The Definitive Answer to the Public, Private or Home School Question

WE HAVE FINALLY FIGURED IT OUT. The answer regarding which is BEST — public school, private school or homeschool. After having our children in a cumulative 54 YEARS of school (five kids is a lot of kids, guys), we know the definitive answer, which is YES.

Question: Which is best — public, private or homeschool?
Answer: Yes. All of the above. Depending on the child, the year, the circumstances, the environments, the family, and the outside challenges, yes; each of them is the VERY BEST option.

Please understand; no one is more disappointed by this answer than I am. I was raised, after all, to believe in SYSTEMS. There are Good Systems and Bad Systems. My main job was to revere and adhere to the good ones like Evangelical Christianity, Public School, Republicanism, and Making My Bed Every Day.

Clearly, I failed.


Now, we’ve had our kids mostly in Public School over the years. We’re big fans of public schools. We’ve always voted for school bond measures and support tax increases that benefit public schools, even during the years we had kids in private school, because school bonds and paying for public education benefit all of us. In fact, we’re dismayed by reports this week that the federal government plans to gut public school funding and are wholeheartedly against Betsy DeVos’ plan which will undermine them horribly. Because blech.

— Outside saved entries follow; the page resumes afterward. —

(** What a call can end in: a return, or the end of the program in
    [qFatal]. *)
Inductive Outcome (A : Type) :=
  | Returned (a : A)
  | Fatal (msg : string).
Arguments Returned {A} a.
Arguments Fatal {A} msg.

(** [QSaveFile::close]. *)
Definition close (s : QSaveFile) (w : World) : Outcome (QSaveFile * World) :=
  Fatal "QSaveFile::close called".

(** [QSaveFile::commit]. *)
Definition commit (s : QSaveFile) (w : World) : bool * QSaveFile * World :=
  match fileEngine s with
  | None => (false, s, w)
  | Some fe =>
      if negb (isOpen s) then (false, s, qWarning (WarnNotOpen (fileName s)) w)
      else
        let s := QFileDevice_close s in
        let s := set_fileEngine None s in
        let '(_, w) := engine_syncToDisk fe w in
        if useTemporaryFile s then
          if negb (bool_decide (writeError s = NoError)) then
            let w := engine_remove fe w in
            (false, set_writeError NoError s, w)
          else
            let '(ok, fe, w) := engine_renameOverwrite fe (finalFileName s) w in
            if negb ok then
              (false, setError (fileError fe) (engineErrorString fe) s,
               engine_remove fe w)
            else (true, s, w)
        else (true, s, w)
  end.

(** What [commit] makes of the object before it looks at the mode: the
    device closed, the engine moved out. *)
Definition afterClose (s : QSaveFile) : QSaveFile :=
  set_fileEngine None (QFileDevice_close s).

(** [QSaveFile::cancelWriting]. *)
Definition cancelWriting (s : QSaveFile) : QSaveFile :=
  if negb (isOpen s) then s
  else
    set_writeError WriteError
      (setError WriteError "Writing canceled by application" s).

(** [QSaveFile::writeData]. *)
Definition writeData (data : list byte) (s : QSaveFile) (w : World)
  : Z * QSaveFile * World :=
  if negb (bool_decide (writeError s = NoError)) then (-1, s, w)
  else
    let '(ret, s, w) := QFileDevice_writeData data s w in
    if negb (bool_decide (error s = NoError))
    then (ret, set_writeError (error s) s, w)
    else (ret, s, w).

(** [QSaveFile::~QSaveFile]: what is left of the world once the object is
    gone. *)
Definition destroy (s : QSaveFile) (w : World) : World :=
  let s := QFileDevice_close s in
  match fileEngine s with
  | Some fe => engine_remove fe w
  | None => w
  end.

(** ** Sessions as sequences of calls *)

(** Modelled from the spec: [QIODevice::write], the caller's entry to
    [writeData]; qiodevice.cpp is missing.  Section 6,
    [write(data, length) -> bytesWritten | -1]: a device that is not open
    for writing takes no bytes. *)
Definition write (data : list byte) (s : QSaveFile) (w : World)
  : Z * QSaveFile * World :=
  if (Z.land (openMode s) OpenMode.WriteOnly =? 0)%Z then (-1, s, w)
  else writeData data s w.

(** The calls an application can make on a save file. *)
Inductive Op :=
  | OpOpen (mode : Z)
  | OpWrite (data : list byte)
  | OpCancelWriting
  | OpCommit
  | OpClose
  | OpSetFileName (name : string)
  | OpSetDirectWriteFallback (enabled : bool).

Definition step (op : Op) (s : QSaveFile) (w : World)
  : Outcome (QSaveFile * World) :=
  match op with
  | OpOpen mode => let '(_, s, w) := open mode s w in Returned (s, w)
  | OpWrite data => let '(_, s, w) := write data s w in Returned (s, w)
  | OpCancelWriting => Returned (cancelWriting s, w)
  | OpCommit => let '(_, s, w) := commit s w in Returned (s, w)
  | OpClose => close s w
  | OpSetFileName name => Returned (setFileName name s, w)
  | OpSetDirectWriteFallback enabled =>
      Returned (setDirectWriteFallback enabled s, w)
  end.

Fixpoint run (ops : list Op) (s : QSaveFile) (w : World)
  : Outcome (QSaveFile * World) :=
  match ops with
  | [] => Returned (s, w)
  | op :: rest =>
      match step op s w with
      | Returned (s, w) => run rest s w
      | Fatal msg => Fatal msg
      end
  end.

(** ** Sample worlds *)

Definition no_fault : string -> option Fault := fun _ => None.

(** No handler and no built-in engine for any name. *)
Definition no_legacy : string -> bool := fun _ => false.

Definition world_of (o : OS) (m : gmap string Node) : World :=
  mkWorld m o 18 0 "aB3xYz" no_fault [] None [] no_legacy.

Definition hello : list byte := [x68; x65; x6c; x6c; x6f].

(** ** Open sessions *)

(** The calls that leave a session going: everything but [commit], which
    ends it, and [close], which ends the program. *)
Definition keepsGoing (op : Op) : bool :=
  match op with
  | OpCommit | OpClose => false
  | _ => true
  end.

(** The states of an open session: what a successful [open] returns, and
    what any further call that leaves the session going makes of it. *)
Inductive Session : QSaveFile -> World -> Prop :=
  | Session_opened mode s0 w0 s w :
      open mode s0 w0 = (true, s, w) -> Session s w
  | Session_step op s w s' w' :
      Session s w -> keepsGoing op = true ->
      step op s w = Returned (s', w') -> Session s' w'.

(** What every session state satisfies: the device is open, the engine is
    there, and in staging mode the engine's file is not the destination. *)
Definition SessionInv (s : QSaveFile) (w : World) : Prop :=
  isOpen s = true /\
  exists fe, fileEngine s = Some fe /\
    (useTemporaryFile s = true -> enginePath fe <> finalFileName s).

(** The staging file of a session is there with permission bits [pm]. *)
Definition StagedWith (pm : Z) (s : QSaveFile) (w : World) : Prop :=
  exists fe d, fileEngine s = Some fe /\
    files w !! enginePath fe = Some (File pm d).


(** The flags [open] turns down. *)
Definition unsupportedFlags : Z :=
  Z.lor OpenMode.ReadOnly
    (Z.lor OpenMode.Append (Z.lor OpenMode.NewOnly OpenMode.ExistingOnly)).


(** What such a call may change: the error state, the latch, the name,
    the fallback switch, and the bytes of the engine's own file. *)
Definition Frame (s : QSaveFile) (w : World) (s' : QSaveFile) (w' : World) : Prop :=
  openMode s' = openMode s /\
  useTemporaryFile s' = useTemporaryFile s /\
  finalFileName s' = finalFileName s /\
  match fileEngine s with
  | None => fileEngine s' = None /\ files w' = files w
  | Some fe =>
      (exists fe', fileEngine s' = Some fe' /\ enginePath fe' = enginePath fe) /\
      (files w' = files w \/
       exists data,
         files w' = alter (append_data data) (enginePath fe) (files w))
  end.


(** ** Sample sessions *)

Definition ENOSPC : Z := 28.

So we’ve mostly had kids in Public School… and one kid in Private. But at least I didn’t do anything TOO radical like homeschool, you know? I had boundaries. LIMITS.

I mean, I wasn’t opposed to homeschooling in principle. I understand people can homeschool effectively. Especially if those people have things like a background in education and, well, patience.

I, on the other hand, LOVE sending my kids to school-school where school = Anywhere But My House.

I am the parent who NEVER CRIED on the first days of preschool.


I especially love school-school for the teachers. The TEACHERS, friends — real, not make-believe, who dedicate their WHOLE LIVES to educating our kids, preparing them for a future the teachers often don’t get to see. Yes; teachers are real but also MAGICAL. Teacher-fairies, if you will. And teacher-fairies put up with a LOT. Ever-changing rules, administrations, and markers for student success. They put up with PARENTS. They work weeknights and weekends and spend money from their own pockets to subsidize what kids don’t receive from the school budget. They receive lower rates of pay than jobs that require the same amount of education. And most of them are GOOD AT IT. Like, really great. Showing up day after day as a holy calling.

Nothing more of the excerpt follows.